### [Task brief]
Please repeat the records below exactly, from the first line through the line containing "level removed when", and nothing more.

[Saved entries]
....

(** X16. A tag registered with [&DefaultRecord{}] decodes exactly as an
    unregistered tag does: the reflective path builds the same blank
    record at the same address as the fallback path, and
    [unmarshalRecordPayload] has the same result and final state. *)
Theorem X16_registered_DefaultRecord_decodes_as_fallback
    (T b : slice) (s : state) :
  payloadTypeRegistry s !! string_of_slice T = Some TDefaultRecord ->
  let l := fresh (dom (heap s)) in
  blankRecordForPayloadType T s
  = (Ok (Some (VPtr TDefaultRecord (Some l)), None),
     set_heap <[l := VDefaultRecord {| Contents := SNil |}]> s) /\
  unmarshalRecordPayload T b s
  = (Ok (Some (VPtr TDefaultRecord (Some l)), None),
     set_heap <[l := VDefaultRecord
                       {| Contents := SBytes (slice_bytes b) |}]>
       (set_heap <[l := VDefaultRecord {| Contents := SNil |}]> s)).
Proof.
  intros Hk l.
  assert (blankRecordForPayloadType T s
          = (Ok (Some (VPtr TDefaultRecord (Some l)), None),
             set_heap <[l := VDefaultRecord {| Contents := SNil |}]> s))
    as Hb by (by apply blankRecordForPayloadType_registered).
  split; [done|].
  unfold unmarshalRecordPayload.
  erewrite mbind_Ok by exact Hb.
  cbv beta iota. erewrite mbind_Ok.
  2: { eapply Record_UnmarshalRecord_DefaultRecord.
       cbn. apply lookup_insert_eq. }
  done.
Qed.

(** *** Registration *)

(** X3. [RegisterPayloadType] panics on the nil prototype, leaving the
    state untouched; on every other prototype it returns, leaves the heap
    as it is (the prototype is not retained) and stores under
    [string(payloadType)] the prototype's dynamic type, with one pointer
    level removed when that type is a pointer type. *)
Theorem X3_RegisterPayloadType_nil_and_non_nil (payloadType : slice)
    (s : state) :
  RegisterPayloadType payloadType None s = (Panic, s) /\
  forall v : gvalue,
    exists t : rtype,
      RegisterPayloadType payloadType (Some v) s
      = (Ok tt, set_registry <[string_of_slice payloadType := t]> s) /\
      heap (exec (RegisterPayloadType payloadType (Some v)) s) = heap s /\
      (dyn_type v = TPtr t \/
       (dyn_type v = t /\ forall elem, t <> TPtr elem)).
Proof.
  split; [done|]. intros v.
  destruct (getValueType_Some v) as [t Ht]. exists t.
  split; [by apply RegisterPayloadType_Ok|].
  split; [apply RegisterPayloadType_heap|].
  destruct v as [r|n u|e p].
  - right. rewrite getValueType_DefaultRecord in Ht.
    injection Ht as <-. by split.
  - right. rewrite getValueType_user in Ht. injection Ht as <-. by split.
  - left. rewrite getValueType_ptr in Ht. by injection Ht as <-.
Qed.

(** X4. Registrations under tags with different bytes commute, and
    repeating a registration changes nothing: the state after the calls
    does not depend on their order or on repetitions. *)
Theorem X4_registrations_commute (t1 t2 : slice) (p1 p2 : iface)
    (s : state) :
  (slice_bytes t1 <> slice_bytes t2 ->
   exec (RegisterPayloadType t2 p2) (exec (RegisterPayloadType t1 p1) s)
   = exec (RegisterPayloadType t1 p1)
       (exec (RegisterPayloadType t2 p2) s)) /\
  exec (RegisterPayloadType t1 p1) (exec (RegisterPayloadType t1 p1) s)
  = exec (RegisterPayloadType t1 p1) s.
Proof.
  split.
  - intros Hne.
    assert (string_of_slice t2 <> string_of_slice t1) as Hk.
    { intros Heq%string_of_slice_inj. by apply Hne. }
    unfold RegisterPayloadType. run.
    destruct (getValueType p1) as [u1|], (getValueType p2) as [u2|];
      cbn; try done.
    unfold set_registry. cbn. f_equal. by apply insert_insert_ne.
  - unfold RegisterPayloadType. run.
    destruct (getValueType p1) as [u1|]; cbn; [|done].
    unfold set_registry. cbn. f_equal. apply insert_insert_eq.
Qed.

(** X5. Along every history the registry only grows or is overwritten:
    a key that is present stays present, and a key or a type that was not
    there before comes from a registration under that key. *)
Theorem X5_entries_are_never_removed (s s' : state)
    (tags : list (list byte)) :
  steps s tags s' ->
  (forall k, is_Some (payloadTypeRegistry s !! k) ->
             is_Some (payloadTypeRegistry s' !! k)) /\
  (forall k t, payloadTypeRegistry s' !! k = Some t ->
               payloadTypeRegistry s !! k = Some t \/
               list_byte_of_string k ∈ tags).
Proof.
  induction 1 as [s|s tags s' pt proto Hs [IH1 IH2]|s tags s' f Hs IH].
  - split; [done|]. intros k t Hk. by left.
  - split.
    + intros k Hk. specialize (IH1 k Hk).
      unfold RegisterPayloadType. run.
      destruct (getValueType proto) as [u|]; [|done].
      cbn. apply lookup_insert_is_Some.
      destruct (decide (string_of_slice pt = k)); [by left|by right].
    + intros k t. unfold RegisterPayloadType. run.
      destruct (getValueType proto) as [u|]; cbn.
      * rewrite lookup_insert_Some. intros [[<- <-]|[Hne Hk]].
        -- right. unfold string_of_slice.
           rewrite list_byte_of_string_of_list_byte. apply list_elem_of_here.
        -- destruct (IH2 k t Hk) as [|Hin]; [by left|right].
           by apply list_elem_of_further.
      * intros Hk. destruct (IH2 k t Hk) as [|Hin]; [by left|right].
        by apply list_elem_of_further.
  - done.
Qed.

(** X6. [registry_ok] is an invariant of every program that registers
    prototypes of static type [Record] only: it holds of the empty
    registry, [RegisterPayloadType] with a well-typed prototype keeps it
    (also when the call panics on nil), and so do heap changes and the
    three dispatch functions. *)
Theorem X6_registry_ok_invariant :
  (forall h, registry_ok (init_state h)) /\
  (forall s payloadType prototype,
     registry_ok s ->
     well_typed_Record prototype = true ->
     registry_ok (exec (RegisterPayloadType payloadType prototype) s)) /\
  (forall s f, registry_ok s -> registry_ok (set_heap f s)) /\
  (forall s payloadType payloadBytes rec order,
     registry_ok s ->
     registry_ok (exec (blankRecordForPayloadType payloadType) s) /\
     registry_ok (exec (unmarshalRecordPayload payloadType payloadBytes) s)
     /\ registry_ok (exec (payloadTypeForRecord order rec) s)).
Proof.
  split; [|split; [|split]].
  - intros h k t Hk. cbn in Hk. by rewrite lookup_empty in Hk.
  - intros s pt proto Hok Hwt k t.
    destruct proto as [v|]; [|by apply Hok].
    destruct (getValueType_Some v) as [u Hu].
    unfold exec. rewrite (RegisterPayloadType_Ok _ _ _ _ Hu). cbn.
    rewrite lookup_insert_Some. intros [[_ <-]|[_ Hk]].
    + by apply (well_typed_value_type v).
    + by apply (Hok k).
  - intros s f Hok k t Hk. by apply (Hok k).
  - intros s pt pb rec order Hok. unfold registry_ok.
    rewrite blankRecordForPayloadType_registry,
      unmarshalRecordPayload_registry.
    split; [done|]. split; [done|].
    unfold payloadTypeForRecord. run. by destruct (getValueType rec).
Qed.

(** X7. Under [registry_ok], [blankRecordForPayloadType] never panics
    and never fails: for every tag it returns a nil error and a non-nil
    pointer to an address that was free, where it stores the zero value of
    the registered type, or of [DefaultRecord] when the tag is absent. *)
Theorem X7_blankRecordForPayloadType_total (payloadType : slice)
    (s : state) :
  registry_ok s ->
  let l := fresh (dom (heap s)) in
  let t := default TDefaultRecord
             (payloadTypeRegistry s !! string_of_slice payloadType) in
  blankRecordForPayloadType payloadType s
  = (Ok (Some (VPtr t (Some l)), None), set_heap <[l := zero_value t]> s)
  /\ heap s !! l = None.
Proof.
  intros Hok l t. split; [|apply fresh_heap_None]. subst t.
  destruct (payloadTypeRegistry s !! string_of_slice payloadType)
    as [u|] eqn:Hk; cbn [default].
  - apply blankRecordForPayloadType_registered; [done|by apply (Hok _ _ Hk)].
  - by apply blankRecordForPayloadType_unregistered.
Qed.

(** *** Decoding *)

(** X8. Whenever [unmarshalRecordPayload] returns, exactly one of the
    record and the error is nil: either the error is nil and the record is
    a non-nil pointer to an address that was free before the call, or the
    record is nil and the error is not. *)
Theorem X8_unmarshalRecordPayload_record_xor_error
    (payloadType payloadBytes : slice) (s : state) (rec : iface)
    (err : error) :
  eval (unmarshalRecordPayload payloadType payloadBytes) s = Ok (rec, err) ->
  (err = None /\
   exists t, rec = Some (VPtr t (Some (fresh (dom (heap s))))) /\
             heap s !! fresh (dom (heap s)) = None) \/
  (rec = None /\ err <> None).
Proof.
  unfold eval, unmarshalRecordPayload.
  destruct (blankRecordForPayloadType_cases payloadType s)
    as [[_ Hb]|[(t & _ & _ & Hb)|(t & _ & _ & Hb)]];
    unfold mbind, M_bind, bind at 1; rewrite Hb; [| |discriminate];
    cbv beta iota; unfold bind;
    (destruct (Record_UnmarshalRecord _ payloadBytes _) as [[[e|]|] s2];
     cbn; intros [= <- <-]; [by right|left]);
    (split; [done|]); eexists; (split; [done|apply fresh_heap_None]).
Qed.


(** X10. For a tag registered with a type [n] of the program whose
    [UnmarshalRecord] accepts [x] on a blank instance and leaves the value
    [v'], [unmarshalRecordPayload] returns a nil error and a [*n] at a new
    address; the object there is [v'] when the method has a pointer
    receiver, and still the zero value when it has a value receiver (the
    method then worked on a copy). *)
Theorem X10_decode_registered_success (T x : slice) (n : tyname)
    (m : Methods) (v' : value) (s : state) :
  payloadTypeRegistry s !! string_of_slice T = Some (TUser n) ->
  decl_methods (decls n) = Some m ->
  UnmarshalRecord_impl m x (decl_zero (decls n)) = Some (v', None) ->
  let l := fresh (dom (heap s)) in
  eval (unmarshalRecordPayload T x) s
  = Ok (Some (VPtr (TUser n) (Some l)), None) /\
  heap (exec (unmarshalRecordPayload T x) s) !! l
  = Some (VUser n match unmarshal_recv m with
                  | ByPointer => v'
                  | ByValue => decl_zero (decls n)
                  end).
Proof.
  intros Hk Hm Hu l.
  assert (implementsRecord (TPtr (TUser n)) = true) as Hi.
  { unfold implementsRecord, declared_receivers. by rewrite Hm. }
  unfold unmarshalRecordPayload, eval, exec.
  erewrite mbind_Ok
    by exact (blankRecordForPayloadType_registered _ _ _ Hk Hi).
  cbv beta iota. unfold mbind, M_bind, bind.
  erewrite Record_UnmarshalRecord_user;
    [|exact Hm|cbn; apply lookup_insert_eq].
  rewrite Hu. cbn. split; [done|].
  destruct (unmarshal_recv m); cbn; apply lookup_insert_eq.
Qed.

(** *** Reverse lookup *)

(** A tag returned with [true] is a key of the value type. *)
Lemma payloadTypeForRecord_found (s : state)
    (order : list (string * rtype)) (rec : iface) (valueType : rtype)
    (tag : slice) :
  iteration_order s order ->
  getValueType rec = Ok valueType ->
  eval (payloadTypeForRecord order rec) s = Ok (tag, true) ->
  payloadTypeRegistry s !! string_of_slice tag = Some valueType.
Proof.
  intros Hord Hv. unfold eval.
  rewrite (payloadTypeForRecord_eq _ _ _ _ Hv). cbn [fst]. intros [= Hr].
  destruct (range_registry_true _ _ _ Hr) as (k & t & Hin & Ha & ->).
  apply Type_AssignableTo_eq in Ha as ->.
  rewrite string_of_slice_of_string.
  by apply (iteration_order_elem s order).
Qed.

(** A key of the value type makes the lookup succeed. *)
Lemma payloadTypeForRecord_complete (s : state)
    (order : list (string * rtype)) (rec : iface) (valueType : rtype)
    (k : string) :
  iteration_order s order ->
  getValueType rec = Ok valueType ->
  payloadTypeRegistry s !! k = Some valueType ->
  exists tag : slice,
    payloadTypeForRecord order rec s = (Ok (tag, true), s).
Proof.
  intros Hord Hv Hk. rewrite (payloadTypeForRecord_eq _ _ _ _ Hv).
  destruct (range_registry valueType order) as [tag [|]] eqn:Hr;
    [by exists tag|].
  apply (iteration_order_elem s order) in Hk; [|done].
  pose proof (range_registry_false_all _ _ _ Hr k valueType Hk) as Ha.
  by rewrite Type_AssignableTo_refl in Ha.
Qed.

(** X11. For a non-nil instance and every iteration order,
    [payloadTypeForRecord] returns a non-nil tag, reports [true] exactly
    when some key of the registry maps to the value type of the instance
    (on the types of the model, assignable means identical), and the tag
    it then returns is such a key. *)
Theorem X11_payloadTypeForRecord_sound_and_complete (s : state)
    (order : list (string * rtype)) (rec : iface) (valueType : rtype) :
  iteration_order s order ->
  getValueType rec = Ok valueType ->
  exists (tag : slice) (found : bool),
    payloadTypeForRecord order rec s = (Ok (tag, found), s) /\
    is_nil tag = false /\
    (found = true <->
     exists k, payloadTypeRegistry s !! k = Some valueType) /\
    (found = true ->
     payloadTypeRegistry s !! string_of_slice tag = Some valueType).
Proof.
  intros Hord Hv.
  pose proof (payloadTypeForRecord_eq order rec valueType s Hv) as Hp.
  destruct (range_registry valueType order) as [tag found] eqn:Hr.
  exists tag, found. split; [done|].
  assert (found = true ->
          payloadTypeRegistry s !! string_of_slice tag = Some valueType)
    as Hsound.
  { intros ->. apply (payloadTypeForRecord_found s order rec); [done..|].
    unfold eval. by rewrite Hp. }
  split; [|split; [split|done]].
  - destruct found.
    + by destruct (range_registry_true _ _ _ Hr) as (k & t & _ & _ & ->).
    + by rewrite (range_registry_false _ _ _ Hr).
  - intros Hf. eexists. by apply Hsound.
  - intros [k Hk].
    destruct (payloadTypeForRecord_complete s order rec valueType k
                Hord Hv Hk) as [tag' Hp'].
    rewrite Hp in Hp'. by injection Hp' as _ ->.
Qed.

....

### [Answer to this exercise]
(** X16. A tag registered with [&DefaultRecord{}] decodes exactly as an
    unregistered tag does: the reflective path builds the same blank
    record at the same address as the fallback path, and
    [unmarshalRecordPayload] has the same result and final state. *)
Theorem X16_registered_DefaultRecord_decodes_as_fallback
    (T b : slice) (s : state) :
  payloadTypeRegistry s !! string_of_slice T = Some TDefaultRecord ->
  let l := fresh (dom (heap s)) in
  blankRecordForPayloadType T s
  = (Ok (Some (VPtr TDefaultRecord (Some l)), None),
     set_heap <[l := VDefaultRecord {| Contents := SNil |}]> s) /\
  unmarshalRecordPayload T b s
  = (Ok (Some (VPtr TDefaultRecord (Some l)), None),
     set_heap <[l := VDefaultRecord
                       {| Contents := SBytes (slice_bytes b) |}]>
       (set_heap <[l := VDefaultRecord {| Contents := SNil |}]> s)).
Proof.
  intros Hk l.
  assert (blankRecordForPayloadType T s
          = (Ok (Some (VPtr TDefaultRecord (Some l)), None),
             set_heap <[l := VDefaultRecord {| Contents := SNil |}]> s))
    as Hb by (by apply blankRecordForPayloadType_registered).
  split; [done|].
  unfold unmarshalRecordPayload.
  erewrite mbind_Ok by exact Hb.
  cbv beta iota. erewrite mbind_Ok.
  2: { eapply Record_UnmarshalRecord_DefaultRecord.
       cbn. apply lookup_insert_eq. }
  done.
Qed.

(** *** Registration *)

(** X3. [RegisterPayloadType] panics on the nil prototype, leaving the
    state untouched; on every other prototype it returns, leaves the heap
    as it is (the prototype is not retained) and stores under
    [string(payloadType)] the prototype's dynamic type, with one pointer
    level removed when that type is a pointer type. *)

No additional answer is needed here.